== Exercise requirements ==
Set down, please, exactly the lines below that run from the line with "- exfalso. assert" to the line with "out <- run (Output W) cmd ;;", both lines included.

== Input data ==
(** * Thread Host Control Interface (THCI), NCP transport and session layer

    A shallow embedding of the parts of [thci_module_ncp.c], of the UART
    transport [thci_module_ncp_uart.cpp] and of [thci_module.c] that carry the
    transaction matcher, the outbound message ring, the control-plane
    dispatch, the outgoing packet pump and the session supervisor, followed
    by the properties proved about them.

    Conventions of the embedding.
    - C integers are [Z]; a store into a [uintN_t] object is written with the
      wrap-around [uintN_t].
    - Pointers into [gTHCINCPContext.mMessageRingBuffer] are offsets from
      [&mMessageRingBuffer[0]]: [ringStart] is [0] and [ringEnd] is the size
      of the ring.  A pointer that may be [NULL] is an [option].
    - The globals [gTHCINCPContext], [gTHCISDKContext] and the file statics
      are threaded through the functions as records.
    - An event queue is the list of the events resident in it, oldest first;
      a queue handle that may be [NULL] is an [option] of that list.
    - Client callbacks are recorded in a log of calls. *)

From Stdlib Require Import ZArith List Bool Lia Permutation.
Import ListNotations.
Local Open Scope Z_scope.

(** ** Machine integers *)

Definition uint8_t (z : Z) : Z := z mod 256.
Definition uint16_t (z : Z) : Z := z mod 65536.
Definition uint32_t (z : Z) : Z := z mod 4294967296.

(** ** What the driver takes from OpenThread

    The Spinel command, property and status numbers, the [OT_CHANGED_*]
    bits and the Spinel decoders come from OpenThread's headers and library;
    the driver only names them.  They are the fields of a class, so that
    everything below holds for whatever values the library gives them.

    Each decoder stands for one [spinel_datatype_unpack] format: it returns
    the parsed length (not positive on failure) and the value left in the
    result variable. *)

(** What [spinel_datatype_unpack] with the format ["CcT(ESSC.)T(iCUD.)."]
    of a scan beacon leaves in the result variables [ReceiveControlFrame]
    passes to it, when the frame unpacks; the short address, the protocol,
    the length of the extended PAN id and the parsed length are not used.
    A pointer is given by the memory it designates: the bytes of the frame
    from there on, and what follows them in the receive buffer. *)
Record spinel_scan_beacon : Type := mk_scan_beacon {
  ubChannel : Z;
  ubRssi : Z;
  ubExtAddress : list Z;
  ubPanId : Z;
  ubLqi : Z;
  ubFlags : Z;
  ubNetworkId : list Z;
  ubXpanId : list Z
}.
(** X10: in a reachable store, adding a quantity q above 0 to a name that
    is already stored, the sum staying at most 2^63 - 1, and then removing
    q from its id brings back exactly the store one started from. *)
Theorem add_then_remove_restores name q id db :
  reachable db → 0 < q → item_name_to_id db !! name = Some id →
  default 0 (name_quantity db name) + q ≤ int64_max →
  ∃ p db1 msg,
    add_item name q db = (inr p, db1) ∧ item_id p = id ∧
    remove_quantity id q db1 = (inr msg, db).
Proof.
  intros Hreach Hq Hname Hfit. pose proof (reachable_consistent _ Hreach) as Hc.
  destruct (consistent_name_quantity _ _ _ Hc Hname) as (c0 & _ & Hnq & _).
  rewrite Hnq in Hfit. cbn [default from_option Datatypes.id] in Hfit.
  destruct (add_item_cases name q db Hc)
    as [[? _] | [(_ & id' & c & Hname' & Hh & Hpos & _ & Hadd) | [(_ & ? & _)
       | (_ & id' & c & Hname' & Hh & _ & Hover & _)]]];
    [lia | | congruence |].
  - assert (id' = id) as -> by congruence.
    assert (c0 = c) as ->.
    { unfold name_quantity, stored_quantity in Hnq. rewrite Hname in Hnq.
      cbn [mbind option_bind] in Hnq. rewrite Hh in Hnq. by injection Hnq. }
    eexists _, _, _. split; [exact Hadd|]. split; [done|].
    rewrite (remove_quantity_some id q (ItemHash (Some id) (Some name) (Some (c + q))));
      [| cbn; apply lookup_insert_eq | by eexists | simpl; lia | ].
    + cbn [hf_item_id hf_item_name hf_quantity default from_option Datatypes.id fmt_name
           item_ids item_name_to_id item_id_hash].
      f_equal. destruct db as [cnt dir recs]. cbn in *. f_equal.
      rewrite insert_insert_eq. apply insert_id. rewrite Hh.
      by replace (c + q - q) with c by lia.
    + unfold hincrby_accepts, in_int64, int64_min, int64_max in *.
      cbn [hf_quantity default from_option Datatypes.id]. lia.
  - exfalso. assert (id' = id) as -> by congruence.
    unfold name_quantity, stored_quantity in Hnq. rewrite Hname in Hnq.
    cbn [mbind option_bind] in Hnq. rewrite Hh in Hnq. injection Hnq as <-. lia.
Qed.
Definition githubPushHandler (ev : GithubPushEvent)
  : M (Proc FS) (option error) :=
  g <- deref (Generic ev) ;;
  let gitDir := repoDir (persistPath G) (FullName (Repository g)) in
  err <- syncRepo gitDir (CloneUrl (Repository g)) ;;
  match err with
  | Some err => ret (Some err)
  | None =>
      log (Printf ("git_multimail_wrapper.py " +++ Before ev +++ " "
                   +++ After ev +++ " " +++ Ref ev)) ;;
      let args := [] in
      let args := if String.eqb (smtpPassword G) ""
                  then args ++ ["--stdout"] else args in
      got <- getConfig gitDir ;;
      match got with
      | (_, Some err) =>
          let msg := "no commit-emails.json found for "
                     +++ FullName (Repository g) +++ ": " +++ Error err in
          log (Printf msg) ;;
          ret (Some (errorString msg))
      | (c, None) =>
          let args := args ++ ["-c"; "multimailhook.mailingList="
                                     +++ MailingList c] in
          let args := if negb (String.eqb (EmailFormat c) "")
                      then args ++ ["-c"; "multimailhook.commitEmailFormat="
                                          +++ EmailFormat c]
                      else args in
          let cmd :=
            {| path := "./git_multimail_wrapper.py";
               args := args;
               stdin := Before ev +++ " " +++ After ev +++ " " +++ Ref ev;
               env := Environ W
                      ++ ["GIT_DIR=" +++ gitDir]
                      ++ ["GIT_CONFIG_GLOBAL=" +++ "git-multimail.config"]
                      ++ ["GIT_CONFIG_PARAMETERS="
                          +++ "'multimailhook.smtpPass=" +++ smtpPassword G
                          +++ "'"] |} in
          out <- run (Output W) cmd ;;
          match out with
          | (_, None) => ret None
          | (_, Some (ExitError state stderr)) =>
              ret (Some (errorString
                           ("git_multimail_wrapper.py failed: " +++ state
                            +++ ":" +++ String "010" "" +++ stderr)))
          | (_, Some err) => ret (Some err)
          end
      end
  end.

Definition githubEventHandler (req : Request) : M (Proc FS) unit :=
  if negb (String.eqb (Method req) "POST")
  then http_Error ("unexpected method: " +++ Method req) 400
  else
    match authenticate (webhookSecret G) (X_Hub_Signature_256 req) (Body req) with
    | inr msg => http_Error msg 400
    | inl _ =>
        let payload := gostrings.take maxBody (Body req) in
        let eventType := X_GitHub_Event req in
        if String.eqb eventType ""
        then http_Error "no event type specified" 400
        else
          match (if String.eqb eventType "push"
                 then match Unmarshal_push W payload with
                      | inl e => inl (PushData e)
                      | inr err => inr err
                      end
                 else match Unmarshal_generic W payload with
                      | inl e => inl (GenericData e)
                      | inr err => inr err
                      end) with
          | inr err =>
              http_Error ("failed to parse payload: " +++ Error err) 400
          | inl payloadData =>
              event <- match payloadData with
                       | PushData e => deref (Generic e)
                       | GenericData e => ret e
                       end ;;
              log (Printf (FullName (Repository event) +++ ": " +++ eventType
                           +++ " from " +++ Login (Sender event))) ;;
              if String.eqb eventType "ping" then
                let url := CloneUrl (Repository event) in
                let gitDir := repoDir (persistPath G) (FullName (Repository event)) in
                err <- syncRepo gitDir url ;;
                match err with
                | Some err =>
                    let err := errorString ("syncing repo " +++ Quote W url
                                            +++ " failed: " +++ Error err) in
                    http_Error (Error err) 400 ;;
                    log (Printf (Error err))
                | None => Write "Pong"
                end
              else if String.eqb eventType "push" then
                match payloadData with
                | GenericData _ =>
                    panic "interface conversion: interface {} is not *main.GithubPushEvent"
                | PushData pushEvent =>
                    err <- githubPushHandler pushEvent ;;
                    match err with
                    | Some err =>
                        let err := errorString ("push handler failed: "
                                                +++ Error err) in
                        http_Error (Error err) 400 ;;
                        log (Printf (Error err))
                    | None =>
                        Write "OK" ;;
                        g <- deref (Generic pushEvent) ;;
                        before <- first8 (Before pushEvent) ;;
                        after <- first8 (After pushEvent) ;;
                        log (Printf (FullName (Repository g) +++ ": push success: "
                                     +++ Ref pushEvent +++ " " +++ before
                                     +++ " -> " +++ after))
                    end
                end
              else ret tt
          end
    end.

End handlers.

End legacy.

(* ================================================================== *)
(** ** A small concrete world

    An executable stand-in for the outside: a disk of bare mirrors, an
    upstream that never changes, decoders given by tables, and a notifier
    that succeeds.  It is what the examples below are evaluated on. *)

Module fake.
Import github.

(** What lives at a path: a bare mirror (its origin and the content of
    its configuration file at HEAD, if any) or a regular file. *)
Inductive Node : Type :=
| Mirror (origin : string) (configAtHead : option string)
| File.

Definition Disk : Type := list (string * Node).

Fixpoint find {A : Type} (k : string) (l : list (string * A)) : option A :=
  match l with
  | [] => None
  | (k', a) :: rest => if String.eqb k k' then Some a else find k rest
  end.

Fixpoint put {A : Type} (k : string) (a : A) (l : list (string * A))
  : list (string * A) :=
  match l with
  | [] => [(k, a)]
  | (k', a') :: rest =>
      if String.eqb k k' then (k, a) :: rest else (k', a') :: put k a rest
  end.

Record Setup : Type := {
  (** the remote repositories, by URL or full name: the configuration
      file at the tip of their default branch *)
  upstream : list (string * option string);
  tomls : list (string * config.Decoded);
  jsons : list (string * legacy.CommitEmailConfig);
  pushes : list (string * PushEvent);
  (** which [SyncRepo] the world has: the one of the specification, or
      the one that looks for the configuration file upstream first *)
  precheck : bool;
  legacy_pushes : list (string * legacy.GithubPushEvent);
  generics : list (string * legacy.GithubGenericEvent)
}.

Definition exit128 : error := ExitError "exit status 128" "fatal".
(** * Trial by Hex: review panel, fallback chain, synthesis and verdict

  A shallow embedding of [trial_by_hex.py] and [trial_by_hex_plus.py].

  Representation choices.
  - A Python [str] is a Rocq [string] holding its UTF-8 bytes.
    Concatenation, [join], [in] and [split('/')] commute with that encoding.
    [upper] and slicing are modelled on ASCII text; general statements
    about [upper] carry an [ascii_text] hypothesis.
  - A call of [openrouter_request] is an external exchange.  The remote side
    is an oracle [net] that answers a request in view of the requests sent
    before it, with the response text or with an exception.  Every request
    is logged in the world, so that theorems can speak about which models
    were invoked, and in which order.
  - Statements of the scripts run in a state-and-exception monad [M] over
    the world (requests sent, lines printed, files, directories made).
  - The file system can refuse: what [read_text] raises at a path that is
    no readable text file (a directory, a file that is not UTF-8), and the
    failures of [mkdir] and [write_text], are given by the environment, so
    that a run can raise at each of these calls.

  The command-line entry points of the two scripts and the first version
  of the script, [.py/trial_by_hex.py], are embedded after them. *)

From Stdlib Require Import ZArith Ascii String List Lia.
From stdpp Require Import base option list strings gmap pretty.

Local Open Scope string_scope.

(** ** Python strings *)

Module Py.

Definition is_lower (c : ascii) : bool :=
  (97 <=? nat_of_ascii c)%nat && (nat_of_ascii c <=? 122)%nat.

Definition is_upper (c : ascii) : bool :=
  (65 <=? nat_of_ascii c)%nat && (nat_of_ascii c <=? 90)%nat.

(** [str.upper] on one ASCII character. *)
Definition upper_char (c : ascii) : ascii :=
  if is_lower c then ascii_of_nat (nat_of_ascii c - 32) else c.

(** [s.upper()] *)
Fixpoint upper (s : string) : string :=
  match s with
  | EmptyString => EmptyString
  | String c s' => String (upper_char c) (upper s')
  end.

(** [s.lower()] on one character; used to phrase case-insensitive
    matching independently of [upper]. *)
Definition lower_char (c : ascii) : ascii :=
  if is_upper c then ascii_of_nat (nat_of_ascii c + 32) else c.

Definition ascii_char (c : ascii) : bool := (nat_of_ascii c <? 128)%nat.

Fixpoint ascii_text (s : string) : bool :=
  match s with
  | EmptyString => true
  | String c s' => ascii_char c && ascii_text s'
  end.

(** [hay.startswith(needle)] *)
Fixpoint startswith (needle hay : string) : bool :=
  match needle, hay with
  | EmptyString, _ => true
  | String _ _, EmptyString => false
  | String a needle', String b hay' =>
      if Ascii.eqb a b then startswith needle' hay' else false
  end.

(** [needle in hay] *)
Fixpoint contains (needle hay : string) : bool :=
  startswith needle hay ||
  match hay with
  | EmptyString => false
  | String _ hay' => contains needle hay'
  end.

(** [c in s] for a character [c] *)
Fixpoint occurs (c : ascii) (s : string) : bool :=
  match s with
  | EmptyString => false
  | String x s' => Ascii.eqb x c || occurs c s'
  end.

(** [sep.join(parts)] *)
Fixpoint join (sep : string) (parts : list string) : string :=
  match parts with
  | [] => ""
  | [p] => p
  | p :: rest => p +:+ sep +:+ join sep rest
  end.

(** [s[:n]] for a non-negative [n] *)
Fixpoint slice_to (n : nat) (s : string) : string :=
  match n, s with
  | O, _ => ""
  | S _, EmptyString => ""
  | S n', String c s' => String c (slice_to n' s')
  end.

(** [s.split(sep)] for a one-character separator; the result is never
    empty. *)
Fixpoint split (sep : ascii) (s : string) : list string :=
  match s with
  | EmptyString => [""]
  | String c s' =>
      if Ascii.eqb c sep then "" :: split sep s'
      else
        match split sep s' with
        | piece :: pieces => String c piece :: pieces
        | [] => [String c ""]
        end
  end.

(** [s.split(sep)[-1]]: what follows the last separator, the whole string
    when there is none. *)
Definition last_segment (sep : ascii) (s : string) : string :=
  List.last (split sep s) "".

(** [s * n] *)
Fixpoint repeat_str (s : string) (n : nat) : string :=
  match n with
  | O => ""
  | S n' => s +:+ repeat_str s n'
  end.

(** [f"{n:2}"]: an integer right-aligned in a field of width 2. *)
Definition pad2 (n : nat) : string :=
  if (n <? 10)%nat then " " +:+ pretty n else pretty n.

(** [s.split("\n")] *)
Definition lines (s : string) : list string := split "010"%char s.

(** The newline character as a string. *)
Definition nl : string := String "010"%char "".

(** The double-quote character as a string. *)
Definition dq : string := String "034"%char "".

(** A value stored in a result dictionary. *)
Inductive value :=
| VBool (b : bool)
| VStr (s : string).

End Py.

(** ** Effects: the world, exceptions and the monad of statements *)

Module Eff.

(** An exception instance; [str(e)] is its message. *)
Inductive exn := Exception (msg : string).

Definition str_exn (e : exn) : string := let 'Exception msg := e in msg.

Inductive result (A : Type) :=
| Return (a : A)
| Raise (e : exn).
Arguments Return {A} a.
Arguments Raise {A} e.

(** One entry of the [messages] list of a chat request. *)
Record Message := { role : string; content : string }.

(** The payload of one POST to the chat-completions endpoint. *)
Record Request := {
  req_model : string;
  req_messages : list Message;
  req_max_tokens : Z
}.

(** What the process cannot change during a run. *)
Record Env := {
  (** [os.environ.get('OPENROUTER_API_KEY')], read at import *)
  OPENROUTER_API_KEY : option string;
  (** the remote service: requests sent so far, the request, its outcome,
      the content string of the response or the exception of the exchange *)
  net : list Request -> Request -> result string;
  (** [datetime.now().isoformat()] *)
  now_isoformat : string;
  (** [str(Path(p).resolve())] *)
  resolve : string -> string;
  (** [Path(p).name] of a resolved path *)
  path_name : string -> string;
  (** [str(Path(p).parent)] of a resolved path *)
  path_parent : string -> string;
  (** what is at a path that holds no readable text file, as the exception
      [read_text] raises there: a directory ([IsADirectoryError]), a file
      that is not UTF-8 ([UnicodeDecodeError]), a file the process may not
      read; [None] when nothing of the kind is there *)
  unreadable : string -> option exn;
  (** the failure of [Path(p).mkdir(parents=True, exist_ok=True)], if any,
      for a reason other than a text file of the world at [p] (no
      permission, an ancestor that is no directory) *)
  mkdir_failure : string -> option exn;
  (** the failure of [Path(p).write_text(text, encoding='utf-8')], if any
      (no permission, no such directory, a text that does not encode, a
      full disk), with what the failed call leaves at [p]: [Some t] when the
      file was opened and holds [t] ([""] when the text did not encode),
      [None] when the path was not touched *)
  write_failure : string -> string -> option (exn * option string)
}.

Record World := {
  sent : list Request;        (** requests made, oldest first *)
  stdout : list string;       (** lines printed, oldest first *)
  (** the readable text files by resolved path, each with its text as
      [read_text(encoding='utf-8')] returns it and [write_text] takes it *)
  files : gmap string string;
  (** the directories a completed [mkdir] ensured *)
  mkdirs : list string
}.

Definition M (A : Type) : Type := World -> result A * World.

Definition ret {A} (a : A) : M A := fun w => (Return a, w).

Definition raise {A} (e : exn) : M A := fun w => (Raise e, w).

Definition bind {A B} (m : M A) (k : A -> M B) : M B :=
  fun w =>
    match m w with
    | (Return a, w') => k a w'
    | (Raise e, w') => (Raise e, w')
    end.

(** [try: body  except Exception as e: handler(e)]; the world keeps the
    effects the body had before it raised.  A failed exchange raises an
    instance of [Exception] (an error of [requests], a [KeyError] on the
    response body, ...), so the bare [except:] of the fallback loop catches
    what [except Exception] catches. *)
Definition try_except {A} (body : M A) (handler : exn -> M A) : M A :=
  fun w =>
    match body w with
    | (Return a, w') => (Return a, w')
    | (Raise e, w') => handler e w'
    end.

(** The world after a line was printed. *)
Definition say (line : string) (w : World) : World :=
  {| sent := sent w; stdout := stdout w ++ [line];
     files := files w; mkdirs := mkdirs w |}.

(** The world after several lines were printed. *)
Definition say_all (lines : list string) (w : World) : World :=
  {| sent := sent w; stdout := stdout w ++ lines;
     files := files w; mkdirs := mkdirs w |}.

(** The world after a text file was written. *)
Definition store (p text : string) (w : World) : World :=
  {| sent := sent w; stdout := stdout w;
     files := <[p := text]> (files w); mkdirs := mkdirs w |}.

(** The world after a directory was ensured. *)
Definition ensure_dir (p : string) (w : World) : World :=
  {| sent := sent w; stdout := stdout w;
     files := files w; mkdirs := mkdirs w ++ [p] |}.

(** The world after a request was sent. *)
Definition log_request (request : Request) (w : World) : World :=
  {| sent := sent w ++ [request]; stdout := stdout w;
     files := files w; mkdirs := mkdirs w |}.

Definition print (line : string) : M unit :=
  fun w => (Return tt, say line w).

(** [Path(p).exists()]: true of a file and of a directory alike. *)
Definition path_exists (env : Env) (p : string) : M bool :=
  fun w =>
    (Return (bool_decide (is_Some (files w !! p))
             || bool_decide (is_Some (unreadable env p))
             || bool_decide (p ∈ mkdirs w)), w).

(** [Path(p).read_text(encoding='utf-8')] *)
Definition read_text (env : Env) (p : string) : M string :=
  fun w =>
    match files w !! p with
    | Some text => (Return text, w)
    | None =>
        match unreadable env p with
        | Some e => (Raise e, w)
        | None =>
            if bool_decide (p ∈ mkdirs w)
            then (Raise (Exception ("[Errno 21] Is a directory: '" +:+ p +:+ "'")), w)
            else (Raise (Exception ("[Errno 2] No such file or directory: '"
                                    +:+ p +:+ "'")), w)
        end
    end.

(** [Path(p).write_text(text, encoding='utf-8')]: it can fail, and a
    failed call can leave a file behind. *)
Definition write_text (env : Env) (p text : string) : M unit :=
  fun w =>
    if bool_decide (p ∈ mkdirs w)
    then (Raise (Exception ("[Errno 21] Is a directory: '" +:+ p +:+ "'")), w)
    else
      match write_failure env p text with
      | Some (e, Some partial) => (Raise e, store p partial w)
      | Some (e, None) => (Raise e, w)
      | None => (Return tt, store p text w)
      end.

(** [Path(p).mkdir(parents=True, exist_ok=True)]: it raises
    [FileExistsError] when [p] is a regular file, and can fail otherwise. *)
Definition mkdir (env : Env) (p : string) : M unit :=
  fun w =>
    if bool_decide (is_Some (files w !! p))
    then (Raise (Exception ("[Errno 17] File exists: '" +:+ p +:+ "'")), w)
    else
      match mkdir_failure env p with
      | Some e => (Raise e, w)
      | None => (Return tt, ensure_dir p w)
      end.

(** The exchange itself: log the request, let the remote side answer. *)
Definition post (env : Env) (request : Request) : M string :=
  fun w => (net env (sent w) request, log_request request w).

(** [if not key]: [None] and the empty string are falsy. *)
Definition truthy (key : option string) : bool :=
  match key with
  | None => false
  | Some EmptyString => false
  | Some (String _ _) => true
  end.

== Reply to the exercise ==
  - exfalso. assert (id' = id) as -> by congruence.
    unfold name_quantity, stored_quantity in Hnq. rewrite Hname in Hnq.
    cbn [mbind option_bind] in Hnq. rewrite Hh in Hnq. injection Hnq as <-. lia.
Qed.
Definition githubPushHandler (ev : GithubPushEvent)
  : M (Proc FS) (option error) :=
  g <- deref (Generic ev) ;;
  let gitDir := repoDir (persistPath G) (FullName (Repository g)) in
  err <- syncRepo gitDir (CloneUrl (Repository g)) ;;
  match err with
  | Some err => ret (Some err)
  | None =>
      log (Printf ("git_multimail_wrapper.py " +++ Before ev +++ " "
                   +++ After ev +++ " " +++ Ref ev)) ;;
      let args := [] in
      let args := if String.eqb (smtpPassword G) ""
                  then args ++ ["--stdout"] else args in
      got <- getConfig gitDir ;;
      match got with
      | (_, Some err) =>
          let msg := "no commit-emails.json found for "
                     +++ FullName (Repository g) +++ ": " +++ Error err in
          log (Printf msg) ;;
          ret (Some (errorString msg))
      | (c, None) =>
          let args := args ++ ["-c"; "multimailhook.mailingList="
                                     +++ MailingList c] in
          let args := if negb (String.eqb (EmailFormat c) "")
                      then args ++ ["-c"; "multimailhook.commitEmailFormat="
                                          +++ EmailFormat c]
                      else args in
          let cmd :=
            {| path := "./git_multimail_wrapper.py";
               args := args;
               stdin := Before ev +++ " " +++ After ev +++ " " +++ Ref ev;
               env := Environ W
                      ++ ["GIT_DIR=" +++ gitDir]
                      ++ ["GIT_CONFIG_GLOBAL=" +++ "git-multimail.config"]
                      ++ ["GIT_CONFIG_PARAMETERS="
                          +++ "'multimailhook.smtpPass=" +++ smtpPassword G
                          +++ "'"] |} in
          out <- run (Output W) cmd ;;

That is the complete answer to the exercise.